Throughout the Cold War, the prospect of bombers dropping nuclear bombs and submarines launching nuclear-tipped missiles terrified people around the world. Those were the major delivery methods, but both militaries developed an array of smaller nuclear weapons for tactical use, and planners in those militaries gave very real consideration to using them.

By: Benjamin Brimelow | businessinsider.com Jan 28, 2021

Davy Crockett nuclear bomb
US officials examine an M-388 Davy Crockett nuclear weapon, which used one of the smallest nuclear warheads ever developed by the US. US government

The Special Atomic Demolition Munition (SADM) was small enough to fit into a large backpack but still had a yield of a kiloton. It was intended to be planted by small, specially trained teams that would set a time fuse before attempting to escape.

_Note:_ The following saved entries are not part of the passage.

Lemma all_chars_app f a b : all_chars f (a +:+ b) = all_chars f a && all_chars f b.
Proof. induction a as [|c a IH]; [done|]. change (f c && all_chars f (a +:+ b) = f c && all_chars f a && all_chars f b). by rewrite IH, andb_assoc. Qed.

Lemma digits_chars acc s n : digits acc s = Some n → all_chars (λ c, bool_decide (is_Some (digit_val c))) s = true.
Proof.
  revert acc. induction s as [|c s IH]; intros acc; [done|]. cbn. destruct (digit_val c) as [d|]; [|done]. intros Hs. rewrite (IH _ Hs). done.
Qed.

Lemma digit_not_whitespace c : is_Some (digit_val c) → is_whitespace c = false.
Proof. destruct c as [[] [] [] [] [] [] [] []]; vm_compute; by intros [? [=]]. Qed.

Lemma pretty_word (n : N) : word (pretty n).
Proof.
  destruct (pretty_N_first n) as (c & s & Hp & _). split; [by rewrite Hp|]. pose proof (parse_pretty n) as Hd. unfold parse_N in Hd. rewrite Hp in Hd.
  apply digits_chars in Hd. rewrite Hp. eapply all_chars_mono; [|exact Hd]. intros x Hx%bool_decide_eq_true. by rewrite digit_not_whitespace.
Qed.

Lemma not_whitespace_not_newline c : negb (is_whitespace c) = true → negb (Ascii.eqb c NEWLINE) = true.
Proof. destruct c as [[] [] [] [] [] [] [] []]; by vm_compute. Qed.

Lemma lines_counters p l :
  word p.1 → lines (print_counters (p :: l)) = (p.1 +:+ " " +:+ pretty p.2) :: lines (print_counters l).
Proof.
  intros [_ Hw]. unfold lines. change (print_counters (p :: l)) with (p.1 +:+ " " +:+ pretty p.2 +:+ String NEWLINE (print_counters l)).
  rewrite <-!append_assoc, lines_from_app; [by rewrite append_assoc|]. rewrite !all_chars_app, !andb_true_iff. split_and!; [|done|].
  - by apply (all_chars_mono _ _ _ not_whitespace_not_newline).
  - destruct (pretty_word p.2) as [_ ?]. by apply (all_chars_mono _ _ _ not_whitespace_not_newline).
Qed.

Lemma words_counter (p : string * N) : word p.1 → split_whitespace (p.1 +:+ " " +:+ pretty p.2) = [p.1; pretty p.2].
Proof.
  intros [Hne Hw]. unfold split_whitespace. rewrite words_from_app by done. change (" " +:+ pretty p.2) with (String " " (pretty p.2)). cbn [words_from is_whitespace].
  change (existsb _ _) with true. destruct (pretty_word p.2) as [Hne' Hw']. rewrite <-(append_nil (pretty p.2)) at 1. rewrite words_from_app by done.
  cbn [words_from]. change ("" +:+ ?s) with s. unfold flush. by rewrite !(proj2 (String.eqb_neq _ _)).
Qed.

Lemma parse_u64_pretty n : n ≤ u64_max → parse_u64 (pretty n) = Some n.
Proof.
  intros Hn. unfold parse_u64. destruct (pretty_N_first n) as (c & t & Hp & Hc). 
  assert (match pretty n with String "+" t => t | _ => pretty n end = pretty n) as ->.
  { rewrite Hp. destruct c as [[] [] [] [] [] [] [] []]; try done. by destruct Hc. }
  rewrite parse_pretty. cbn. by rewrite (proj2 (N.leb_le _ _) Hn).
Qed.

Definition counters (l : list (string * N)) : Prop := Forall (λ p, word p.1 ∧ p.2 ≤ u64_max) l.

Lemma oom_lines_counters l :
  counters l → oom_lines (lines (print_counters l)) = match list_find (λ p, p.1 = "oom_kill") l with Some (_, p) => 0 <? p.2 | None => false end.
Proof.
  induction 1 as [|p l [Hw Hv] _ IH]; [done|]. rewrite lines_counters by done. cbn [oom_lines list_find]. rewrite words_counter by done.
  destruct (String.eqb_spec p.1 "oom_kill") as [Hk|Hk].
  - by rewrite parse_u64_pretty, decide_True.
  - rewrite IH, decide_False by done. destruct (list_find _ l) as [[]|]; done.
Qed.

Lemma cpu_line_counter acc (p : string * N) :
  word p.1 → p.2 ≤ u64_max →
  cpu_user (cpu_line acc (p.1 +:+ " " +:+ pretty p.2)) = (if decide (p.1 = "user_usec") then p.2 else cpu_user acc) ∧
  cpu_system (cpu_line acc (p.1 +:+ " " +:+ pretty p.2)) = (if decide (p.1 = "system_usec") then p.2 else cpu_system acc).
Proof.
  intros Hw Hv. unfold cpu_line. rewrite words_counter, parse_u64_pretty by done.
  destruct (String.eqb_spec p.1 "user_usec") as [->|Hu]; [done|]. rewrite (decide_False (P := p.1 = "user_usec")) by done.
  by destruct (String.eqb_spec p.1 "system_usec") as [->|Hs]; [|rewrite decide_False].
Qed.

Lemma cpu_lines_counters l acc :
  counters l → NoDup l.*1 →
  let acc' := foldl cpu_line acc (lines (print_counters l)) in
  (∀ v, ("user_usec", v) ∈ l → cpu_user acc' = v) ∧ ("user_usec" ∉ l.*1 → cpu_user acc' = cpu_user acc) ∧
  (∀ v, ("system_usec", v) ∈ l → cpu_system acc' = v) ∧ ("system_usec" ∉ l.*1 → cpu_system acc' = cpu_system acc).
Proof.
  intros Hc. revert acc. induction Hc as [|p l [Hw Hv] _ IH]; intros acc Hnd.
  { split_and!; [by intros ? ?%not_elem_of_nil|done|by intros ? ?%not_elem_of_nil|done]. }
  rewrite lines_counters by done. cbn [foldl]. rewrite fmap_cons in Hnd. apply NoDup_cons in Hnd as [Hk Hnd].
  destruct (cpu_line_counter acc p Hw Hv) as [Hlu Hls]. destruct (IH (cpu_line acc (p.1 +:+ " " +:+ pretty p.2)) Hnd) as (Hu & Hu' & Hs & Hs').
  rewrite Hlu in Hu'. rewrite Hls in Hs'. rewrite fmap_cons, !not_elem_of_cons. split_and!.
  - intros v [<-|Hin]%elem_of_cons; [|by apply Hu]. by rewrite Hu'.
  - intros [Hne Hno]. by rewrite Hu', decide_False.
  - intros v [<-|Hin]%elem_of_cons; [|by apply Hs]. by rewrite Hs'.
  - intros [Hne Hno]. by rewrite Hs', decide_False.
Qed.

Lemma io_tokens_cpu ts acc : cpu_user (foldl io_token acc ts) = cpu_user acc ∧ cpu_system (foldl io_token acc ts) = cpu_system acc.
Proof.
  revert acc. induction ts as [|t ts IH]; intros acc; [done|]. cbn [foldl]. destruct (IH (io_token acc t)) as [-> ->]. unfold io_token.
  destruct (_ ≫= parse_u64); [done|]. by destruct (_ ≫= parse_u64).
Qed.

Lemma io_lines_cpu ls acc :
  let acc' := foldl (λ acc line, foldl io_token acc (tail (split_whitespace line))) acc ls in
  cpu_user acc' = cpu_user acc ∧ cpu_system acc' = cpu_system acc.
Proof.
  revert acc. induction ls as [|line ls IH]; intros acc; [done|]. cbn [foldl].
  destruct (IH (foldl io_token acc (tail (split_whitespace line)))) as [-> ->]. apply io_tokens_cpu.
Qed.

(** The counters the kernel prints are read as they are: an action counts as killed
    for memory exactly when its cgroup counts a kill, and its processor times are
    those of its cgroup. *)
Theorem counters_read files events cpu :
  counters events → counters cpu → NoDup cpu.*1 →
  files "memory.events" = Some (print_counters events) → files "cpu.stat" = Some (print_counters cpu) →
  was_oom_killed files = match list_find (λ p, p.1 = "oom_kill") events with Some (_, p) => 0 <? p.2 | None => false end ∧
  ∀ u s, ("user_usec", u) ∈ cpu → ("system_usec", s) ∈ cpu → cpu_user (accounting files) = u ∧ cpu_system (accounting files) = s.
Proof.
  intros He Hc Hnd Hfe Hfc. split; [unfold was_oom_killed; rewrite Hfe; by apply oom_lines_counters|].
  intros u s Hu Hs. destruct (cpu_lines_counters cpu accounting_default Hc Hnd) as (Hu1 & _ & Hs1 & _). unfold accounting. rewrite Hfc.
  destruct (files "io.stat") as [io|]; [|destruct (files "memory.peak"), (files "pids.peak"); cbn; by rewrite (Hu1 _ Hu), (Hs1 _ Hs)].
  match goal with |- context [foldl ?f ?a (lines io)] => destruct (io_lines_cpu (lines io) a) as [-> ->] end.
  destruct (files "memory.peak"), (files "pids.peak"); cbn; by rewrite (Hu1 _ Hu), (Hs1 _ Hs).
Qed.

You can actually view these asinine “backpack nukes” at the National Museum of Nuclear Science & History in Albuquerque. These “small” weapons, many of them more powerful than the nuclear bomb dropped on Hiroshima, would have obliterated any battlefield and irradiated much of the surrounding area.


The Little Boy (15 kilotons) and Fat Man (21 kilotons) atomic bombs dropped on Hiroshima and Nagasaki, respectively, remain the only nuclear weapons used in combat.

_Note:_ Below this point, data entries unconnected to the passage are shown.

(** * ChatBuddy: the text-matching and scoring engine

    A shallow embedding of the pure core of [chatbot_sentiment_kb.py]:
    [normalize],
    [tokenize], [detect_sentiment], [detect_emotions], [find_in_kb],
    [match_intent] and [intent_response], together with the parts of
    Python's [re], [difflib] and [heapq] that these functions call; then
    [load_kb] over the values that [json.load] returns, and the loop of
    [main] over the lines typed.

    Conventions of the model.
    - A Python [str] is a [list ascii]; a character is a code point in
      U+0000..U+00FF (Latin-1), and the character classes [\w], [\s] and
      [str.lower] are the ones CPython uses on that range.  [normalize],
      [tokenize], [match_intent] and the patterns of [main] are given on
      strings of any code points as well (module [Unicode]); [normalize]
      and [tokenize] are shown to be the same functions on Latin-1 text.
    - Similarity ratios and the overlap ratio are exact rationals ([Q]);
      CPython computes the same quotients of two integers in binary
      floating point.
    - An operation that can raise in Python returns a [result]. *)

From Stdlib Require Import List Bool Arith NArith ZArith QArith Lia.
From Stdlib Require Import Ascii String DecimalString.
Import ListNotations.

Close Scope Q_scope.
Close Scope Z_scope.
Local Open Scope nat_scope.
Local Open Scope list_scope.
Local Open Scope bool_scope.

(** ** Text and character classes *)

Module Text.

Definition text := list ascii.

(** A string literal as a [text]. *)
Definition str (s : string) : text := list_ascii_of_string s.

Definition text_eq_dec : forall a b : text, {a = b} + {a <> b} :=
  list_eq_dec ascii_dec.

Definition text_eqb (a b : text) : bool :=
  if text_eq_dec a b then true else false.

Definition code (c : ascii) : N := N_of_ascii c.

Definition in_range (lo hi n : N) : bool := (N.leb lo n) && (N.leb n hi).

Definition space : ascii := " "%char.

(** [\s] of [re] on a [str] pattern, which is also [str.isspace] as used by
    [str.strip] and [str.split]. *)
Definition is_space (c : ascii) : bool :=
  let n := code c in
  in_range 9 13 n || in_range 28 32 n || N.eqb n 133 || N.eqb n 160.

(** [\w] of [re] on a [str] pattern: alphanumeric or underscore. *)
Definition is_word (c : ascii) : bool :=
  let n := code c in
  in_range 48 57 n || in_range 65 90 n || N.eqb n 95 || in_range 97 122 n
  || N.eqb n 170 || in_range 178 179 n || N.eqb n 181 || in_range 185 186 n
  || in_range 188 190 n || in_range 192 214 n || in_range 216 246 n
  || in_range 248 255 n.

(** The characters [str.lower] changes. *)
Definition is_upper (c : ascii) : bool :=
  let n := code c in
  in_range 65 90 n || in_range 192 214 n || in_range 216 222 n.

Definition lower_char (c : ascii) : ascii :=
  if is_upper c then ascii_of_N (code c + 32) else c.

(** [text.lower()] *)
Definition lower (s : text) : text := map lower_char s.

(** [re.sub(r"[^\w\s]", " ", text)] *)
Definition sub_punct (s : text) : text :=
  map (fun c => if is_word c || is_space c then c else space) s.

(** [re.sub(r"\s+", " ", text)]: every maximal run of whitespace becomes one
    space; [in_run] tells that the previous character was whitespace. *)
Fixpoint sub_ws (in_run : bool) (s : text) : text :=
  match s with
  | [] => []
  | c :: s' =>
      if is_space c
      then if in_run then sub_ws true s' else space :: sub_ws true s'
      else c :: sub_ws false s'
  end.

Fixpoint lstrip (s : text) : text :=
  match s with
  | [] => []
  | c :: s' => if is_space c then lstrip s' else s
  end.

Fixpoint rstrip (s : text) : text :=
  match s with
  | [] => []
  | c :: s' =>
      match rstrip s' with
      | [] => if is_space c then [] else [c]
      | r => c :: r
      end
  end.

(** [text.strip()] *)
Definition strip (s : text) : text := rstrip (lstrip s).

(** [normalize(text)] *)
Definition normalize (s : text) : text :=
  let s := lower s in
  let s := sub_punct s in
  strip (sub_ws false s).

(** [text.split()]: split on runs of whitespace, no empty strings; [cur] is
    the word being read. *)
Fixpoint split_from (cur : text) (s : text) : list text :=
  match s with
  | [] => match cur with [] => [] | _ => [cur] end
  | c :: s' =>
      if is_space c
      then match cur with
           | [] => split_from [] s'
           | _ => cur :: split_from [] s'
           end
      else split_from (cur ++ [c]) s'
  end.

Definition split (s : text) : list text := split_from [] s.

(** [tokenize(text)] *)
Definition tokenize (s : text) : list text := split (normalize s).

(** Membership in a Python [set] of strings given by its elements. *)
Definition mem (t : text) (l : list text) : bool :=
  existsb (text_eqb t) l.

(** [set(l)]: the distinct elements of [l]. *)
Definition to_set (l : list text) : list text := nodup text_eq_dec l.

(** [len(a & b)] for two sets. *)
Definition inter_len (a b : list text) : nat :=
  List.length (filter (fun t => mem t b) a).

End Text.
Import Text.

(** ** Exceptions *)

Inductive exn : Set := KeyError | IndexError | ValueError.

Inductive result (A : Type) : Type :=
| Return (a : A)
| Raise (e : exn).
Arguments Return {A} a.
Arguments Raise {A} e.

Definition bind {A B : Type} (r : result A) (k : A -> result B) : result B :=
  match r with
  | Return a => k a
  | Raise e => Raise e
  end.

Notation "x <- r ;; k" := (bind r (fun x => k))
  (at level 61, r at next level, right associativity).
Notation "' p <- r ;; k" := (bind r (fun x => let p := x in k))
  (at level 61, p pattern, r at next level, right associativity).

(** [l[i]] for a list and a non-negative index. *)
Definition index_at {A : Type} (l : list A) (i : nat) : result A :=
  match nth_error l i with
  | Some x => Return x
  | None => Raise IndexError
  end.

(** ** Sentiment and emotion scoring *)

Module Lexicon.

Local Open Scope string_scope.

Definition POS_WORDS : list text := map str
  ["good"; "great"; "awesome"; "fantastic"; "love"; "liked"; "happy"; "nice";
   "excellent"; "amazing"; "wonderful"; "best"; "positive"; "pleased"; "enjoy";
   "enjoyed"; "yay"; "yay!"].

Definition NEG_WORDS : list text := map str
  ["bad"; "terrible"; "awful"; "hate"; "hated"; "sad"; "angry"; "upset";
   "worst"; "poor"; "negative"; "disappointed"; "disappointing"; "angry";
   "ugh"; "sucks"].

(** A [dict] with string keys, in insertion order. *)
Definition dict (V : Type) := list (text * V).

Those bombs destroyed the cities, killed or wounded hundreds of thousands of people, and left thousands more with long-term health problems. The carnage and destruction are the first things that come to mind when discussing nuclear weapons.

But nukes weren’t just for destroying cities. Early in the Cold War, the tactical use of nuclear weapons on the battlefield was not only researched extensively but actually considered.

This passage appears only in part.